Hamburg. Im Frühjahr warf der Linken-Abgeordnete Martin Dolzer der Polizei einen „rassistisch motivierten Hinrichtungsversuch“ vor.
Die falsche Aussage zur G20-Fahndung ist nicht der erste Fall, in dem der Linken-Abgeordnete Martin Dolzer für Empörung sorgt. Nachdem ein Polizeibeamter bei der Festnahme eines 33-Jährigen am 1. Februar 2017 in St. Georg auf einen Mann aus Ghana geschossen und ihn verletzt hatte, sagte Dolzer der „Tageszeitung“: Es dränge sich nach allen Zeugenschilderungen der Eindruck auf, dass der Polizist nicht in Notwehr handelte, es sich sogar um einen „rassistisch motivierten Hinrichtungsversuch“ handeln könnte.
Polizeipräsident Ralf Martin Meyer hatte den Bürgerschaftsabgeordneten daraufhin wegen übler Nachrede angezeigt. Dolzer selbst fühlte sich nach eigenen Angaben von der „Tageszeitung“ falsch zitiert. Nach Auskunft der Staatsanwaltschaft vom gestrigen Mittwoch läuft das vom Polizeipräsidenten angestrengte Verfahren derzeit noch.
Fraktionschefinnen gingen auf Distanz
Nach einem „Bild“-Bericht soll Dolzer zudem versucht haben, den damals unter polizeilicher Bewachung stehenden Ghanaer im Krankenhaus zu besuchen – und dabei gegenüber den Polizeibeamten behauptet haben, er habe dafür eine Genehmigung des Kriminaldauerdienstes.
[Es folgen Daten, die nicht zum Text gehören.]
Definition replied (lines : list string) : result error HTTPResponse :=
  Ok (mkHTTPResponse 200 "" (bytes_of (str_join (string_of [ascii_of_nat 10]) (map json_sample lines))) None None).
Definition busy : result error HTTPResponse :=
  Ok (mkHTTPResponse 503 "7" (bytes_of (json_sample "{`error`:{`message`:`overloaded`}}")) None None).
Definition client (s : script) : OpenAICompatibleClient script :=
  let http := mkhttp_Client s 0 in mkOpenAIClient "sk" "http://localhost:80/v1" "gpt-4o-mini" http http [] [].
Definition iterate (m : gmap Z ToolCall) : list Z := (map_to_list m).*1.
Definition request : LLMRequest := mkLLMRequest [mkMemoryMessage MessageRoleUser "hi" "" []] None [mkToolSpec "fs.read" "" "{}"] "".

Example new_client s :
  NewOpenAICompatibleClient (mkOpenAIConfig "sk" " HTTP://localhost:80/v1/" "" 0 (Some (mkhttp_Client s 0))) = Ok (client s).
Proof. vm_compute. reflexivity. Qed.

Lemma openai_retries_witness : exists c', doJSONRequest "body" (client [busy; replied ["{}"]]) = (c', Ok (bytes_of "{}")) /\
  length (oc_sent c') = 2%nat /\ oc_waits c' = [mkPause (7 * Second) None] /\
  loop_spec json_attempt (oc_httpClient (client [busy; replied ["{}"]])) (mkHTTPRequest "POST" "http://localhost:80/v1/chat/completions" "Bearer sk" "application/json" "body")
    1 (client [busy; replied ["{}"]]) c' (Ok (bytes_of "{}")).
Proof.
  assert (Hreq : newRequest (client [busy; replied ["{}"]]) "body" =
    Ok (mkHTTPRequest "POST" "http://localhost:80/v1/chat/completions" "Bearer sk" "application/json" "body")) by (vm_compute; reflexivity).
  destruct (openai_retries "body" (client [busy; replied ["{}"]]) _ Hreq) as [H _].
  destruct (doJSONRequest "body" (client [busy; replied ["{}"]])) as [c' r] eqn:E.
  exists c'. vm_compute in E. injection E as <- <-. split_and!; try reflexivity. exact H.
Defined.

(** The request that follows a pause cut short is sent nevertheless; the one after it is not. *)
Example request_after_cancel :
  let '(c, r) := @doJSONRequest _ _ script cancelled "body" (client [busy; busy; replied ["{}"]]) in
  length (oc_sent c) = 2%nat /\ oc_waits c = [mkPause (7 * Second) (Some (50 * Millisecond))] /\
  r = Err (errors_New "engine: openai client: status 503: overloaded").
Proof. vm_compute. auto. Qed.

(** A call in fragments and out of order, after a busy answer. *)
Example stream_example :
  let '(c, r) := OpenAI_ChatStream iterate (Some request) (client [busy; replied
    ["data: {`choices`:[{`delta`:{`content`:`a`,`tool_calls`:[{`index`:1,`id`:`x`,`function`:{`name`:`n`,`arguments`:`{`}}]}}]}"; ": ping"; "";
     "data: {`choices`:[{`delta`:{`content`:[{`type`:`text`,`text`:`b`}],`tool_calls`:[{`index`:1,`function`:{`arguments`:`}`}},{`index`:0,`function`:{`name`:`m`}}]}, `finish_reason`:`stop`}],`usage`:{`total_tokens`:3}}";
     "data: [DONE]"; "data: x"]]) in
  oc_waits c = [mkPause (7 * Second) None] /\ map HTTPRequest_Body (oc_sent c) = replicate 2 (json_sample
    "{`model`:`gpt-4o-mini`,`messages`:[{`role`:`user`,`content`:`hi`}],`tools`:[{`type`:`function`,`function`:{`name`:`fs.read`,`parameters`:{}}}],`tool_choice`:`auto`,`stream`:true,`stream_options`:{`include_usage`:true}}") /\
  r = (["a"; "b"], Ok (mkLLMResponse "ab" [mkToolCall "" "m" "{}"; mkToolCall "x" "n" "{}"] (Some (mkTokenUsage 0 0 3)) "stop" "gpt-4o-mini" "openai")).
Proof. vm_compute. auto. Qed.

(** The server decides how long to wait: 292 years are accepted, one second more wraps to a negative number and
    is ignored. *)
Example retry_after_unbounded :
  parseRetryAfter "9223372036" 0 = 9223372036 * Second /\ parseRetryAfter "9223372037" 0 < 0.
Proof. vm_compute. auto. Qed.
Lemma decode_elems_map {A B} (set : setter (S := A)) (zero : A) (f : B -> JSON) (g : B -> A) (P : B -> Prop) l :
  (forall x, P x -> set (f x) zero = (g x, None)) -> Forall P l -> decode_elems set zero (map f l) [] = (map g l, None).
Proof. intros Hs. induction 1 as [|x l Hx _ IH]; [done|]. cbn [map decode_elems]. change (default zero (head (@nil A))) with zero. change (tail (@nil A)) with (@nil A). rewrite (Hs x Hx). by rewrite IH. Qed.

Lemma decode_slice_map {A B} (set : setter (S := A)) (zero : A) t (f : B -> JSON) (g : B -> A) (P : B -> Prop) l :
  (forall x, P x -> set (f x) zero = (g x, None)) -> Forall P l -> decode_slice set zero t (JArr (map f l)) nil_slice = (mkSlice (map g l) [], None).
Proof.
  intros Hs Hl. destruct l as [|x l]; [done|]. cbn [decode_slice map nil_slice elems spare app].
  change (f x :: map f l) with (map f (x :: l)). by rewrite (decode_elems_map _ _ f g P _ Hs Hl).
Qed.

Lemma set_usage u : usage_ok u -> forall {A} (get : A -> option openAIUsage) upd a, get a = None ->
  set_pointer get upd usage_fields (mkopenAIUsage 0 0 0) (opt_usage_json u) a = (upd u a, None).
Proof.
  intros Hu A get upd a Ha. destruct u as [u|]; [|done]. destruct Hu as (H1 & H2 & H3). unfold set_pointer, opt_usage_json, usage_json. rewrite Ha.
  cbn [decode_struct]. change (default ?z (@None openAIUsage)) with z.
  erewrite decode_step; [|reflexivity|by apply set_int].
  erewrite decode_step; [|reflexivity|by apply set_int].
  erewrite decode_step; [|reflexivity|by apply set_int].
  by destruct u.
Qed.

Lemma decode_fragment f : in_int64 (f_index f) /\ call_ok (f_call f) -> decode_struct stream_call_fields (fragment_json f) zero_stream_call = (stream_call f, None).
Proof.
  intros [Hi _]. cbn [fragment_json decode_struct].
  erewrite decode_step; [|reflexivity|by apply set_int].
  done.
Qed.

Definition message_call (tc : ToolCall) : openAIToolCallMessage :=
  mkopenAIToolCallMessage (ToolCall_ID tc) "function" (mkopenAIToolFunctionCall (ToolCall_Name tc) (ToolCall_Args tc)).

Lemma decode_call tc : call_ok tc -> decode_struct tool_call_fields (call_json tc) zero_call = (message_call tc, None).
Proof. done. Qed.

Lemma decode_slice_one {A} (set : setter (S := A)) (zero : A) t v a :
  set v zero = (a, None) -> decode_slice set zero t (JArr [v]) nil_slice = (mkSlice [a] [], None).
Proof. intros Hs. cbn. by rewrite Hs. Qed.

Lemma decode_stream_choice p : piece_ok p ->
  decode_struct stream_choice_fields
    (JObj [("delta", JObj [("content", JStr (p_content p)); ("tool_calls", JArr (map fragment_json (p_fragments p)))]); ("finish_reason", JStr (p_finish p))])
    zero_stream_choice =
  (mkopenAIStreamChoice (mkopenAIStreamDelta (Some (JStr (p_content p))) (mkSlice (map stream_call (p_fragments p)) [])) (p_finish p), None).
Proof.
  intros (_ & _ & _ & Hf). cbn [decode_struct]. erewrite decode_step; [|reflexivity|].
  2: { cbn [snd]. unfold set_struct. cbn [decode_struct]. erewrite decode_step; [|reflexivity|reflexivity].
       erewrite decode_step; [|reflexivity|]. 2: { cbn [snd]. unfold set_slice. cbn [upd Delta_ToolCalls StreamChoice_Delta zero_stream_choice].
         rewrite (decode_slice_map _ _ _ fragment_json stream_call _ _ decode_fragment Hf). reflexivity. }
       reflexivity. }
  reflexivity.
Qed.

Lemma decode_piece p : piece_ok p ->
  json_Unmarshal_struct stream_response_fields (json_render (JObj (piece_members p))) (mkopenAIChatStreamResponse nil_slice None) = Ok (chunk_of p).
Proof.
  intros Hp. unfold json_Unmarshal_struct. rewrite json_parse_render by auto using piece_json_ok, piece_depth.
  unfold piece_members. cbn [decode_struct]. erewrite decode_step; [|reflexivity|].
  2: { cbn [snd]. unfold set_slice. cbn [StreamResponse_Choices]. rewrite (decode_slice_one _ _ _ _ _ (decode_stream_choice p Hp)). reflexivity. }
  erewrite decode_step; [|reflexivity|apply set_usage; [apply Hp|reflexivity]]. reflexivity.
Qed.

Definition completion_of (a : answer) : openAIChatResponse :=
  mkopenAIChatResponse (mkSlice [mkopenAIChoice (mkopenAIChoiceMessage (Some (JStr (a_content a))) (mkSlice (map message_call (a_calls a)) [])) (a_finish a)] []) (a_usage a).

Lemma decode_choice a : answer_ok a ->
  decode_struct choice_fields
    (JObj [("message", JObj [("content", JStr (a_content a)); ("tool_calls", JArr (map call_json (a_calls a)))]); ("finish_reason", JStr (a_finish a))])
    zero_choice =
  (mkopenAIChoice (mkopenAIChoiceMessage (Some (JStr (a_content a))) (mkSlice (map message_call (a_calls a)) [])) (a_finish a), None).
Proof.
  intros (_ & _ & _ & Hc). cbn [decode_struct]. erewrite decode_step; [|reflexivity|].
  2: { cbn [snd]. unfold set_struct. cbn [decode_struct]. erewrite decode_step; [|reflexivity|reflexivity].
       erewrite decode_step; [|reflexivity|]. 2: { cbn [snd]. unfold set_slice. cbn [upd Message_ToolCalls Choice_Message zero_choice].
         rewrite (decode_slice_map _ _ _ call_json message_call _ _ decode_call Hc). reflexivity. }
       reflexivity. }
  reflexivity.
Qed.

Lemma decode_completion a : answer_ok a ->
  json_Unmarshal_struct response_fields (json_render (JObj (completion_members a))) (mkopenAIChatResponse nil_slice None) = Ok (completion_of a).
Proof.
  intros Ha. unfold json_Unmarshal_struct. rewrite json_parse_render by auto using completion_json_ok, completion_depth.
  unfold completion_members. cbn [decode_struct]. erewrite decode_step; [|reflexivity|].
  2: { cbn [snd]. unfold set_slice. cbn [Response_Choices]. rewrite (decode_slice_one _ _ _ _ _ (decode_choice a Ha)). reflexivity. }
  erewrite decode_step; [|reflexivity|apply set_usage; [apply Ha|reflexivity]]. reflexivity.
Qed.
End decoded.

(** ** The two ways to get an answer *)

Lemma limit_bytes_id n l : Z.of_nat (length l) <= n -> limit_bytes n l = l.
Proof.
  revert n. induction l as [|c l IH]; intros n Hn; cbn [limit_bytes]; [done|]. cbn in Hn. rewrite (proj2 (Z.leb_gt n 0)) by lia. f_equal. apply IH. lia.
Qed.

Definition response_with (body : list ascii) : HTTPResponse := mkHTTPResponse 200 "" body None None.
Lemma plain_rune c : plain c = true -> byte_val c < 128 /\ json_rune (byte_val c, [c]) = [c].
Proof.
  intros Hc. split; [unfold plain in Hc; lia|]. revert c Hc. 
  assert (Hall : forall b0 b1 b2 b3 b4 b5 b6 b7, let c := Ascii b0 b1 b2 b3 b4 b5 b6 b7 in
    (if plain c then bool_decide (json_rune (byte_val c, [c]) = [c]) else true) = true).
  { intros [] [] [] [] [] [] [] []; vm_compute; reflexivity. }
  intros [b0 b1 b2 b3 b4 b5 b6 b7] Hc. specialize (Hall b0 b1 b2 b3 b4 b5 b6 b7). cbn zeta in Hall. rewrite Hc in Hall. by apply bool_decide_eq_true in Hall.
Qed.

Lemma quote_plain s : forallb plain (bytes_of s) = true -> bytes_of (json_quote s) = dquote :: bytes_of s ++ [dquote].
Proof.
  intros Hs. unfold json_quote. rewrite bytes_of_string_of. cbn [app]. f_equal. f_equal. revert Hs. generalize (bytes_of s) as l.
  induction l as [|c l IH]; cbn [forallb]; [done|]. intros [Hc Hl]%andb_true_iff. apply plain_rune in Hc as [Hc Hr].
  rewrite decode_low by done. cbn [flat_map]. by rewrite Hr, IH.
Qed.

Lemma fmt_d_plain z : forallb plain (bytes_of (fmt_d z)) = true.
Proof.
  destruct (fmt_d_chars z) as (l & -> & Hl). rewrite bytes_of_string_of. apply forallb_forall. intros c Hc. rewrite <- list_elem_of_In in Hc.
  apply (Forall_elem _ _ _ Hl) in Hc. unfold num_char, is_digit in Hc. apply orb_true_iff in Hc as [Hc|Hc%Ascii.eqb_eq]; [|by subst].
  unfold plain. apply andb_true_iff. split; [lia|]. apply negb_true_iff, not_true_iff_false. rewrite existsb_exists. intros (x & Hx & ->%Ascii.eqb_eq).
  revert Hc. repeat (destruct Hx as [<-|Hx]; [vm_compute; discriminate|]). destruct Hx.
Qed.

Lemma plain_utf8 s : forallb plain (bytes_of s) = true -> valid_utf8 s = true.
Proof.
  intros Hs. unfold valid_utf8. revert Hs. generalize (bytes_of s) as l. induction l as [|c l IH]; cbn [forallb]; [done|].
  intros [Hc Hl]%andb_true_iff. apply plain_rune in Hc as [Hc _]. rewrite decode_low by done. cbn [forallb fst snd]. rewrite IH by done.
  rewrite (proj2 (Z.eqb_neq _ _)); [done|]. unfold rune_error. lia.
Qed.

(** The file and its content for the number [d]. *)
Definition mock_file (d : string) : string := "step_" +:+ d +:+ ".txt".
Definition mock_text (d : string) : string := "output from step " +:+ d.
Definition mock_value (d : string) : JSON := JObj [("path", JStr (mock_file d)); ("content", JStr (mock_text d))].

Definition quoted (c : ascii) : ascii := if Ascii.eqb c "`" then dquote else c.
Lemma sample_bytes s : bytes_of (json_sample s) = map quoted (bytes_of s).
Proof. apply bytes_of_string_of. Qed.

Lemma mock_file_plain d : forallb plain (bytes_of d) = true -> forallb plain (bytes_of (mock_file d)) = true.
Proof. intros Hd. unfold mock_file. by rewrite !bytes_of_app, !forallb_app, Hd. Qed.
Lemma mock_text_plain d : forallb plain (bytes_of d) = true -> forallb plain (bytes_of (mock_text d)) = true.
Proof. intros Hd. unfold mock_text. by rewrite !bytes_of_app, !forallb_app, Hd. Qed.

Lemma mock_args_bytes d : forallb plain (bytes_of d) = true ->
  bytes_of (json_sample "{`path`:`step_" +:+ d +:+ json_sample ".txt`,`content`:`output from step " +:+ d +:+ json_sample "`}") = json_bytes (mock_value d).
Proof.
  intros Hd. unfold mock_value. cbn [json_bytes members_bytes]. rewrite (quote_plain (mock_file d)), (quote_plain (mock_text d)) by auto using mock_file_plain, mock_text_plain.
  unfold mock_file, mock_text. rewrite !bytes_of_app, !sample_bytes. generalize (bytes_of d). intros l.
  repeat (rewrite <- app_assoc || rewrite <- app_comm_cons). vm_compute. reflexivity.
Qed.

(** The scripted arguments are the JSON object that they look like. *)
Lemma mock_args_render count : mock_args count = json_render (mock_value (fmt_d count)).
Proof. apply bytes_of_inj. unfold json_render. rewrite bytes_of_string_of. apply mock_args_bytes, fmt_d_plain. Qed.

Lemma mock_args_parse count : json_parse (mock_args count) = Ok (mock_value (fmt_d count)).
Proof.
  rewrite mock_args_render. apply json_parse_render.
  - unfold mock_value. cbn [json_ok forallb fst snd]. by rewrite !plain_utf8 by auto using mock_file_plain, mock_text_plain, fmt_d_plain.
  - unfold mock_value, maxNestingDepth. cbn [json_depth map foldr snd]. lia.
Qed.

Definition live : nat -> option error := fun _ => None.

(** The scripted client asks for a file to be written in each of its first calls, as many as it was told, and then
    gives its answer; the arguments are JSON. *)
Theorem mock_script (req : option LLMRequest) (steps : Z) (k : nat) (Hk : Z.of_nat k < max_int64) :
  let m := Nat.iter k (fun m => (Mock_Chat live req m).1) (NewMockLLMClient steps) in
  let n := Z.of_nat k + 1 in
  exists resp, (Mock_Chat live req m).2 = Ok resp /\ LLMResponse_Provider resp = llmProviderMock /\
    (n <= mock_maxSteps (NewMockLLMClient steps) -> LLMResponse_FinishReason resp = "tool_calls" /\
       exists args, LLMResponse_ToolCalls resp = [mkToolCall "" "fs.write" args] /\
         json_parse args = Ok (mock_value (fmt_d n))) /\
    (mock_maxSteps (NewMockLLMClient steps) < n -> LLMResponse_FinishReason resp = "stop" /\ LLMResponse_ToolCalls resp = []).
Proof.
  cbn zeta.
  assert (Hm : forall j, Z.of_nat j <= max_int64 -> Nat.iter j (fun m => (Mock_Chat live req m).1) (NewMockLLMClient steps)
    = mkMockLLMClient (Z.of_nat j) (mock_maxSteps (NewMockLLMClient steps))).
  { induction j as [|j IH]; intros Hj; [done|]. rewrite Nat.iter_succ, IH by lia. unfold Mock_Chat. cbn [live fst].
    cbn [upd mock_callCount mock_maxSteps]. rewrite add64_id by (unfold_int64; lia). 
    replace (Z.of_nat (S j)) with (Z.of_nat j + 1) by lia. reflexivity. }
  rewrite Hm by lia. unfold Mock_Chat. cbn [live snd mock_callCount mock_maxSteps]. rewrite add64_id by (unfold_int64; lia).
  eexists. split; [reflexivity|]. split; [by case_if|]. split; intros Hn.
  - rewrite (proj2 (Z.leb_le _ _)) by done. split; [done|]. eexists. split; [reflexivity|]. apply mock_args_parse.
  - by rewrite (proj2 (Z.leb_gt _ _)) by done.
Qed.
(* ===== verification/Processes.v ===== *)
(** * Processes: the flow of the programs (src/cmd)

    What each [main] does from its start to its end: the start-up as a sequence of steps that may
    fail, with the message of [log.Fatal], and the life after it as step relations on the
    goroutines of the process.  Of the handlers, the consumer and the HTTP server only what matters
    for the end is kept: how many requests and messages are being worked on, and what
    [http.Server.Shutdown] does to [ListenAndServe].  Deadlines may pass at any time. *)

From Stdlib Require Import Ascii.
From S2P Require Import Prelude GoLib Strconv JSON Model StateStore MemoryStore DynamoDB DynamoStore MemoryQueue World TaskService Artifacts Encoding Engine Ops Router Stream SQSQueue S3Store Config Commands Logging Scheduler URL OpenAI LLMFactory.

(** ** Parts *)

(** What [initRuntime] of cmd/recovery returns. *)
Inductive recovery_runtime : Type :=
| RecoveryLocal (queueCapacity : Z)
| RecoveryAWS (store : DynamoStore) (q : SQSQueue).

Section parts.
Context `{Unicode} (getenv : string -> string).

Definition worker_initRuntime (awsErr : option error) : result error runtime :=
  let mode := RuntimeModeFromEnv getenv in
  if negb (String.eqb mode "aws") then Ok (RuntimeLocal 1000)
  else match awsErr with
       | Some e => Err (wrapf "load aws config: " e)
       | None =>
           try cfg := LoadAWSRuntimeConfigFromEnv getenv in
           try store := NewDynamoStore true (dynamo_config (AWSRuntimeConfig_State cfg) (AWSRuntimeConfig_EventRetention cfg)) in
           try artifacts := NewS3Store true (s3_config cfg) in
           try q := NewSQSQueue true (queue_config cfg) in
           Ok (RuntimeAWS store artifacts q (buildWSPusher (AWSRuntimeConfig_WebSocketEndpoint cfg)))
       end.

Definition recovery_initRuntime (awsErr : option error) : result error recovery_runtime :=
  let mode := RuntimeModeFromEnv getenv in
  if negb (String.eqb mode "aws") then Ok (RecoveryLocal 1000)
  else match awsErr with
       | Some e => Err (wrapf "load aws config: " e)
       | None =>
           try cfg := LoadAWSRuntimeConfigFromEnv getenv in
           try store := NewDynamoStore true (dynamo_config (AWSRuntimeConfig_State cfg) (AWSRuntimeConfig_EventRetention cfg)) in
           try q := NewSQSQueue true (queue_config cfg) in
           Ok (RecoveryAWS store q)
       end.

Definition wsdisconnect_initStore (awsErr : option error) : result error (option DynamoStore) :=
  if negb (String.eqb (RuntimeModeFromEnv getenv) "aws") then Ok None
  else match awsErr with
       | Some e => Err (wrapf "load aws config: " e)
       | None =>
           try stateCfg := LoadAWSStateConfigFromEnv getenv in
           try eventRetention := EventRetentionFromEnv getenv in
           try store := NewDynamoStore true (dynamo_config stateCfg eventRetention) in
           Ok (Some store)
       end.
End parts.

(** The callback of the gateway pusher: [PostToConnection] of the SDK, whose GoneException becomes
    [ErrConnectionGone]. *)
Section post.
Context {N : Type} (PostToConnection : string -> bytes -> N -> N * option error) (isGoneException : error -> bool).

Definition ws_post (connectionID : string) (data : bytes) (net : N) : N * option error :=
  match PostToConnection connectionID data net with
  | (net, Some err) => (net, Some (if isGoneException err then ErrConnectionGone else err))
  | (net, None) => (net, None)
  end.

(** The pusher of a process in production. *)
Definition ws_pusher (endpoint : option string) (net : N) : MockPusher + AWSPusher N :=
  match endpoint with
  | None => inl NewMockPusher
  | Some _ => inr (NewChunkedAWSPusher DefaultChunkerConfig net)
  end.
End post.

(** ** Start *)

(** The next statement runs if there is no error; otherwise the process ends with a message. *)
Notation "'fatal' m 'on' x := e 'in' k" := (match e with Err err => Err (m +:+ Error err) | Ok x => k end)
  (at level 10, m at level 9, x pattern, e at level 200, k at level 200).
(** * Quote suggestion service: the reconciliation pipeline

    A shallow embedding of [ai_service/models.py],
    [ai_service/context_builder.py] and [ai_service/quote_generator.py],
    with the properties of the quote-suggestion path stated over it.

    Modelling conventions.
    - A Python [float] is an exact rational ([Q]): the development speaks
      about the arithmetic the code asks for, not about binary64 rounding,
      infinities or NaN.  The margin, where the rounding of the machine
      decides, is modelled a second time in binary64 ([Binary64]).
      A Python [int] is a [Z].
    - A Python [str] is a [string], one character per element.
    - A decoded JSON document is a [json] value; a [dict] is a [gmap].
    - An exception is a constructor of [Py.exn]; code that may raise
      returns a [Py.result].
    - The language model and the clock are the environment: one answer per
      attempt, given the prompt that was sent. *)

From Stdlib Require Import Ascii String QArith Qround Qabs Lia Lqa DecimalString.
From Stdlib Require Floats Uint63.
From stdpp Require Import base option list gmap strings.

Set Warnings "-register-all".
Set Warnings "-inexact-float".

(* ===================================================================== *)
(** ** The Python runtime the code relies on *)
(* ===================================================================== *)

Module Py.

(** The exceptions that can travel through [suggest_quote]. *)
Inductive exn : Type :=
  | APIError                 (* raised by [client.chat.completions.create] *)
  | JSONDecodeError          (* raised by [json.loads] *)
  | ValueError (msg : string)
  | KeyError (key : string)
  | TypeError
  | AttributeError
  | ZeroDivisionError
  | ValidationError          (* raised by a pydantic constructor *)
  | RetryError (last : exn). (* raised by tenacity when it gives up *)

Inductive result (A : Type) : Type :=
  | Return (a : A)
  | Raise (e : exn).

Arguments Return {A} a.
Arguments Raise {A} e.

Definition bind {A B : Type} (m : result A) (k : A → result B) : result B :=
  match m with
  | Return a => k a
  | Raise e => Raise e
  end.

(** A comprehension [[f(x) for x in l]]: left to right, stopping at the
    first exception. *)
Fixpoint comprehension {A B : Type} (f : A → result B) (l : list A)
  : result (list B) :=
  match l with
  | [] => Return []
  | x :: l' =>
      bind (f x) (λ y, bind (comprehension f l') (λ ys, Return (y :: ys)))
  end.

(** [sum(xs)]: starts from 0 and adds from the left. *)
Definition sum (xs : list Q) : Q := fold_left Qplus xs 0%Q.

(** [a > b] on two numbers. *)
Definition gt (a b : Q) : bool :=
  match (a ?= b)%Q with
  | Gt => true
  | _ => false
  end.

(** [a / b]: a division by zero raises. *)
Definition div (a b : Q) : result Q :=
  if Qeq_bool b 0 then Raise ZeroDivisionError else Return (a / b)%Q.

(** Rounding to the nearest integer, ties to the even one. *)
Definition round_half_even (x : Q) : Z :=
  let f := Qfloor x in
  match (x - inject_Z f ?= 1 # 2)%Q with
  | Lt => f
  | Gt => (f + 1)%Z
  | Eq => if Z.even f then f else (f + 1)%Z
  end.
(** * Risk_Impact: the scoring pipeline and the weekly metrics

    A shallow embedding of [Risk_Impact.py] (repository
    mgassime/Workday-Resilience-AI) and the properties of its specification.

    Modelling conventions.
    - A JSON document loaded by [json.load] is a [Value]; a Python [dict] with
      string keys is a [gmap string Value].
    - Python numbers: an [int] is a [Z]; a [float] is an exact rational [Q].
      Rounding and overflow of binary64 arithmetic, [inf] and [nan] are
      outside the model, so equalities between scores are equalities of
      rationals ([==]).  Strings are ASCII.
    - An exception that is raised and not caught is a [Raise] result; the
      [try/except Exception] blocks of the source are written out as the
      default they return.
    - The builtins [int(str)], [float(str)] and [datetime.fromisoformat] are
      parameters of the development; the wall clock read by [datetime.now()]
      is an explicit argument, in microseconds. *)

From Stdlib Require Import QArith Qminmax Qround Lqa Lia ZArith Ascii.
From stdpp Require Import gmap strings list fin_maps.

Open Scope Q_scope.

(** ** Python values and exceptions *)

#[warnings="-register-all"]
Inductive Value : Type :=
| VNone
| VBool (b : bool)
| VInt (n : Z)
| VFloat (q : Q)
| VStr (s : string)
| VList (l : list Value)
| VDict (d : gmap string Value).

Inductive PyExc : Type :=
| NameError
| AttributeError
| TypeError
| ValueError.

Inductive Result (A : Type) : Type :=
| Ok (a : A)
| Raise (e : PyExc).
Arguments Ok {A} a.
Arguments Raise {A} e.

#[global] Instance Result_ret : MRet Result := fun A a => Ok a.
#[global] Instance Result_bind : MBind Result := fun A B f m =>
  match m with
  | Ok a => f a
  | Raise e => Raise e
  end.

Definition raises {A} (r : Result A) : Prop := exists e, r = Raise e.

Definition returns {A} (r : Result A) (P : A -> Prop) : Prop :=
  exists a, r = Ok a /\ P a.

(** ** Comparisons on rationals, as booleans *)

Definition Qleb (x y : Q) : bool := Qle_bool x y.
Definition Qltb (x y : Q) : bool := negb (Qle_bool y x).
Definition Qeqb (x y : Q) : bool := Qeq_bool x y.

(** [min(a, b)] and [max(a, b)] of Python keep the first argument unless the
    second is strictly smaller (resp. greater). *)
Definition py_min (a b : Q) : Q := if Qltb b a then b else a.
Definition py_max (a b : Q) : Q := if Qltb a b then b else a.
Diese habe es aber in Wahrheit nicht gegeben, so der Bericht.
Die Linken-Fraktionschefinnen Sabine Boeddinghaus und Cansu Özdemir gingen in der Bürgerschaft damals auf Distanz zu Dolzer. „Anhaltspunkte für einen ,rassistisch motivierten Hinrichtungsversuch‘ können wir nicht erkennen“, so die beiden. Trotz dieser Vorfälle nominierte die Linke Dolzer im Frühjahr als Direktkandidaten für die Bundestagswahl im September.
Dolzer gilt als eigensinnig
Der in Kiel geborene Diplom-Sozialwirt gilt auch in der Linksfraktion als eigensinnig. Moderateren Linken gelten einige seiner Positionen als extrem. Seine Kritiker werfen ihm vor, ein Schwarz-Weiß-Bild der Wirklichkeit zu pflegen und sich auch von Fakten nicht immer beeindrucken zu lassen. Dazu passt es, dass Dolzer trotz des Dementis des Gerichtssprechers auch am Mittwoch seine Äußerungen nicht zurücknahm oder relativierte (siehe Artikel links).
Auch der Wahl Dolzers zum Direktkandidaten in Mitte gingen interne Turbulenzen voraus. Seine Gegner in der Partei gaben an, er sei nach dem Vorfall in St. Georg nicht länger tragbar – seine Unterstützer argumentierten dagegen, er sei lediglich falsch wiedergegeben worden und habe bloß sein Mandat ausgeübt. Schließlich wurde Dolzer mit drei Stimmen Vorsprung gewählt, errang bei der Wahl aber kein Mandat. Nach dem G-20-Gipfel sprach Dolzer angesichts der großen Polizeipräsenz von einem „Manöver zur Bekämpfung von Protest“.